There is one thing about FSAI’s play I can speak confidently on. Whenever I mentioned this project and how well it performed to others, they imagined it as something which would make super hard reads and just completely out predict its opponent by making ridiculous plays. If that’s what you were expecting, you're not going to find that here. FSAI, between looking at its predictions and what its worst-case scenarios of your move choices, is quite accurate at figuring out what you will do next, but I have found that making hard reads is not a sustainable way for it to win. That tends to be a very high-risk, high-reward playstyle, and FSAI prefers to make somewhat obvious, but generally reliable plays. As it has climbed the ladder, this risk averse playstyle has started to be a liability, so I do plan on doing some more experiments to figure out what is a good balance and against what kind of players that playstyle should be used. that last part is key as it already plays differently against people who have different ratings, so I must figure out when is the best time to start increasing its risk-taking factor.
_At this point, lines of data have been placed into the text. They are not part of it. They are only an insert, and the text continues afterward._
(** The winner of ticket [golden]: the tickets before it do not reach it,
    those up to and including its own do. *)
Definition winner (t : ptbl) (l : list nat) (golden : Z) (aux j : nat) : Prop :=
  l !! aux = Some j ∧ (aux = 0%nat ∨ ticket_sum t (take aux l) < golden) ∧
  golden ≤ ticket_sum t (take (S aux) l).

Lemma lottery_loop_spec t l aux count golden last :
  (∀ j, j ∈ l → ∃ p, procs t !! j = Some p ∧ 0 ≤ tickets p) →
  0 ≤ count → count + ticket_sum t l < 2 ^ 31 → l ≠ [] →
  golden ≤ count + ticket_sum t l →
  ∃ n j, lottery_loop t (Some <$> l) aux count golden last = Some (j, (aux + n)%nat) ∧
    l !! n = Some j ∧ (n = 0%nat ∨ count + ticket_sum t (take n l) < golden) ∧
    golden ≤ count + ticket_sum t (take (S n) l).
Proof.
  revert aux count last. induction l as [|j l IH]; intros aux count last Hin Hc Hb Hne Hg; [done|].
  destruct (Hin j) as (p & Hp & Htk); [by left|].
  assert (∀ j, j ∈ l → ∃ p, procs t !! j = Some p ∧ 0 ≤ tickets p) as Hin'.
  { intros j' Hj'. apply Hin. by right. }
  assert (0 ≤ ticket_sum t l).
  { apply ticket_sum_nonneg. intros j' (q & Hq & ?)%Hin'. unfold tk. by rewrite Hq. }
  assert (tk t j = tickets p) as Hj by (unfold tk; by rewrite Hp).
  cbn [lottery_loop fmap list_fmap mbind option_bind]. rewrite Hp. cbn [mbind option_bind].
  cbn [ticket_sum foldr] in Hb, Hg. fold (ticket_sum t l) in Hb, Hg.
  rewrite s32_small by lia. destruct (Z.ltb_spec (count + tickets p) golden) as [Hlt|Hge].
  - destruct (IH (S aux) (count + tickets p) (Some j)) as (n & j2 & Hr & Hn & Hlo & Hhi);
      [done|lia|lia|intros ->; simpl in *; lia|lia|].
    exists (S n), j2. rewrite Hr. split_and!; [f_equal; f_equal; lia|done| |].
    + right. cbn [take ticket_sum foldr]. fold (ticket_sum t (take n l)).
      destruct Hlo as [->|Hlo]; [simpl; lia|lia].
    + cbn [take ticket_sum foldr]. fold (ticket_sum t (take (S n) l)). lia.
  - exists 0%nat, j. split_and!; [by rewrite Nat.add_0_r|done|by left|]. simpl. lia.
Qed.

(** ** Random numbers *)

Lemma Random_range x : 0 ≤ x < 10000 → 0 ≤ Random x < 10000.
Proof.
  intros Hx. unfold Random. rewrite s32_small by nia.
  assert (0 ≤ x * x) by nia. rewrite Z.quot_div_nonneg, Z.rem_mod_nonneg by lia || (apply Z.div_pos; lia).
  apply Z.mod_pos_bound. lia.
Qed.

Lemma RandomInRange_spec total x :
  0 ≤ x < 10000 → 0 ≤ total < 2 ^ 31 - 1 →
  ∃ g, RandomInRange 0 total x = Some (g, Random x) ∧ 0 ≤ g ≤ total.
Proof.
  intros Hx Ht. pose proof (Random_range x Hx). unfold RandomInRange.
  rewrite (s32_small (total + 1 - 0)) by lia.
  destruct (Z.eqb_spec (total + 1 - 0) 0); [lia|].
  rewrite Z.rem_mod_nonneg by lia.
  pose proof (Z.mod_pos_bound (Random x) (total + 1 - 0)).
  exists (Random x mod (total + 1 - 0)). split; [|lia]. do 2 f_equal. rewrite s32_small; lia.
Qed.

(** ** The scheduler's iteration *)

(** What the dispatch of a process changes in its record and in its CPU's. *)
Definition to_running (q : proc) : proc :=
  q <| clock := 0 |> <| readyTimeAging := 0 |> <| state := RUNNING |>.

(** RUNNABLE processes have a kernel stack and a page table. *)
Definition loadable (t : ptbl) : Prop :=
  ∀ i p, procs t !! i = Some p → state p = RUNNABLE → kstack p ≠ 0 ∧ pgdir p ≠ 0.

Section scheduling.
Context {R : Type} {PE : ProcEnv R} {FU : Fuel}.
Implicit Types s : pstate R.

Definition run_cpu (c p : nat) (q : proc) (u : cpu) : cpu := enter c q (u <| cpu_proc := Some p |>).

Definition after_switch (c : nat) : M (pstate R) unit :=
  switchkvm c ;;; on_mach (cpu_set c (fun u => u <| cpu_proc := None |>)).

Lemma set_cpu_proc_neutral o : cpu_neutral (fun u => u <| cpu_proc := o |>).
Proof. by split; intros []. Qed.

Lemma run_cpu_neutral c p q : cpu_neutral (run_cpu c p q).
Proof. by split; intros []. Qed.

Lemma dispatch_wait c p k pos dec s u q t' :
  mach_ok (machine s) c u → 0 < ncli u → procs (ptable s) !! p = Some q →
  kstack q ≠ 0 → pgdir q ≠ 0 → queue_shift k pos (ptable s) = Some t' →
  dispatch c p k pos dec s =
    Wait (SwtchTo p)
      (s <| machine ::= fun m => m <| cpus ::= alter (run_cpu c p q) c |> |>
         <| ptable := upd p to_running (count_dec dec t') |>)
      (after_switch c).
Proof.
  intros Hok Hn Hq Hk Hg Hs. unfold dispatch.
  set (f := fun q : proc => q <| clock := 0 |> <| readyTimeAging := 0 |>).
  erewrite bind_ret by reflexivity. erewrite bind_ret by (by apply on_mach_ret).
  erewrite bind_ret.
  2:{ eapply (switchuvm_ret _ p (f q) c).
      - apply (mach_ok_alter _ _ _ _ (set_cpu_proc_neutral (Some p)) Hok).
      - done.
      - simpl. by rewrite list_lookup_alter_eq, Hq.
      - done.
      - done. }
  erewrite bind_ret by (apply (on_ptable_ret _ _ (upd p f t')); simpl; fold (upd p f (ptable s));
    by rewrite queue_shift_upd, Hs).
  unfold bind, suspend. simpl. f_equal. destruct s. simpl. f_equal.
  all: unfold upd, count_dec; simpl; by rewrite list_alter_alter_eq.
Qed.

(** The table after process [i] at position [pos] of queue [k] was dispatched. *)
Record dispatched (t t' : ptbl) (k : nat) (l : list nat) (pos i : nat) : Prop := {
  disp_procs : procs t' = alter to_running i (procs t);
  disp_queue : queue_of t' k = Some (remove_nth pos l);
  disp_other : ∀ k', k' ≠ k → queue_of t' k' = queue_of t k';
  disp_ok : sched_ok t' }.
Why are you using ELO instead of ___ to judge its quality?

The only two things I know of which could reasonably fill that blank are tournaments and GXE. For tournaments there were just a lot of concerns that added up to me feeling that was not the best route. The number one reason is it feels a crucial part of getting an accurate assessment of how it plays against humans is its opponents playing the AI as if it was a human. My concern is that if I entered it in a tournament and they knew for sure it was a computer, they would play against it differently and ruin the validity of my test. The only real way around that was to not tell the opponent they're play me rather than a computer, but in a tournament setting, that just reeks of cheating so much I wouldn't have even considered that option. Another, probably irrational, fear I had was I would enter the AI in a tournament when it's not all that good, people would see that it's not that good, and then not want me to have it enter tournaments again even when it gets better. Also, factor in I would have had it play on the ladder anyway to test its ability as tournaments aren't going on 24/7, and it added up to something I didn't think would be worth it. Now that I know the AI can actually play (and depending on how it does this week against non-random challengers), I'll gladly throw it in a tournament!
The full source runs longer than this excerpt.